Розы в вазах, розы в чашах и богатой россыпью, розы охапками и венками, розы одинокие, розы и птицы, розы и мотыльки, розы и фрукты. Розы белые, алые, розы сияющего атласа и благородного бархата. Мантии шить из их лепестков. Розы невинные и грустные, розы умудренные и поруганные. Зеленые завязи, юные бутоны. Пышные розетки. Никнущие, блеклые создания. И сухой колкий букет. Аврора Францевна подалась вперед и замерла в восхищении.
— Знаешь ли, Миша, — молвила она, — мы все-таки не зря сюда выбрались. Эти розы стоят всей выставки и даже больше. Такая красота. Я никогда и нигде не видела ничего подобного. Она гениальна, эта художница. Глаз не отвести. И знаешь, все такое человеческое. Повесь в доме любую картину, и вот тебе розовый сад. Чудеса и волшебство.
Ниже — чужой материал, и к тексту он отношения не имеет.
(** Changing only the queues. *)
Lemma Running_queues m m' :
  Running m → m_os m' = m_os m → ms_file <$> m_sinks m' = ms_file <$> m_sinks m → Running m' ∧ kept m m'.
Proof.
  intros [Hi Ha] Ho Hf. assert (Hc : config_of <$> m_sinks m' = config_of <$> m_sinks m).
  { change (m_cfg ∘ ms_file <$> m_sinks m' = m_cfg ∘ ms_file <$> m_sinks m).
    by rewrite !list_fmap_compose, Hf. }
  split; [|split; [done|by rewrite Ho]]. constructor; [|by rewrite Hc]. rewrite Ho.
  change (Forall ((λ f, Inv (mkWorld (m_os m) f)) ∘ ms_file) (m_sinks m')).
  apply Forall_fmap. rewrite Hf. by apply Forall_fmap.
Qed.

Lemma kept_queues_fmap (f : MSink → MSink) (l : list MSink) :
  (∀ s, ms_file (f s) = ms_file s) → ms_file <$> (f <$> l) = ms_file <$> l.
Proof. intros Hf. rewrite <- list_fmap_compose. apply list_fmap_ext. intros i s _. apply Hf. Qed.

(** One handler of one sink leaves the others as they are. *)
Lemma on_sink_running i e m :
  of_sink e → Running m → ∃ m', on_sink i e m = Ret m' ∧ Running m' ∧ kept m m'.
Proof.
  intros He [Hi Ha]. unfold on_sink. destruct (m_sinks m !! i) as [s|] eqn:Hs; [|by exists m].
  rewrite Forall_lookup in Hi.
  destruct (handle_frame e _ _ He (Hi _ _ Hs)) as (os' & s' & -> & Hi' & Hc & Hu).
  cbn [mbind M_bind mret M_ret w_os w_sink]. eexists. split; [done|].
  assert (Hcs : config_of <$> <[i := set_sink s' s]> (m_sinks m) = config_of <$> m_sinks m).
  { rewrite list_fmap_insert. apply list_insert_id. rewrite list_lookup_fmap, Hs. cbn. f_equal. symmetry. exact Hc. }
  split.
  - constructor; cbn [m_os m_sinks]; [|by rewrite Hcs]. apply Forall_lookup. intros j sj Hj.
    destruct (decide (i = j)) as [<-|Hne].
    { rewrite list_lookup_insert_eq in Hj by (by eapply lookup_lt_Some). injection Hj as <-. done. }
    rewrite list_lookup_insert_ne in Hj by done. apply (Inv_files (m_os m)); [by eapply Hi|].
    intros p Hp. apply (un_files _ _ _ Hu). intros Hq.
    eapply (Ha i j (config_of s) (config_of sj)); [done| | |exact Hq|exact Hp]; rewrite list_lookup_fmap;
      [by rewrite Hs|by rewrite Hj].
  - split; [done|]. intros p Hp. apply (un_files _ _ _ Hu), Hp. by eapply list_elem_of_lookup_2.
Qed.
Даже засохший букет такой милый.
— М-да, — только и сказал Михаил Александрович, у которого в глазах рябило от этих цветочков, птичек и бабочек.
— Вам правда нравится? — весело спросила немолодая дама в не слишком модных джинсах покроя «полубанан» и в байковой блузе-распашонке. Она только что уселась рядом с Михаилом Александровичем и теперь очень и очень вольно перегнулась через его колени и, глядя из-под седой челки, переспросила Аврору Францевну: — Нет, ей-богу? Вы в восхищении?
— Ей-богу, — в тон ответила Аврора Францевна. — Это… Это просто красиво. Вы понимаете… Их не за что презирать. Наверное, это дурное слово, но, по-моему, тут все картины друг друга презирают. Все пыжатся или истекают желчью на свой манер. Мировая война, а не выставка. А здесь — свежесть и аромат, и всё правда. Они живут, эти цветы.
— Ах, вы мне польстили! — воскликнула дама, потрясая челкой. — Ну так приятно слышать мнение нормального человека, а не какого-нибудь мямли, художественного критика, который будет долго сопеть, мычать и жевать сопли. Разводить бодягу, хитро химичить. Искать высокий смысл, мистическое начало и скрытую символику. Ах, да все же на виду! А критики — это такое горе луковое! Уж поверьте. Они такие знающие и образованные, просто беда. И вот тут уж воистину: от многие знания многие печали. Только печали не им, тонким знатокам, а мне, простой художнице. Ну, вы догадались, конечно, кто я?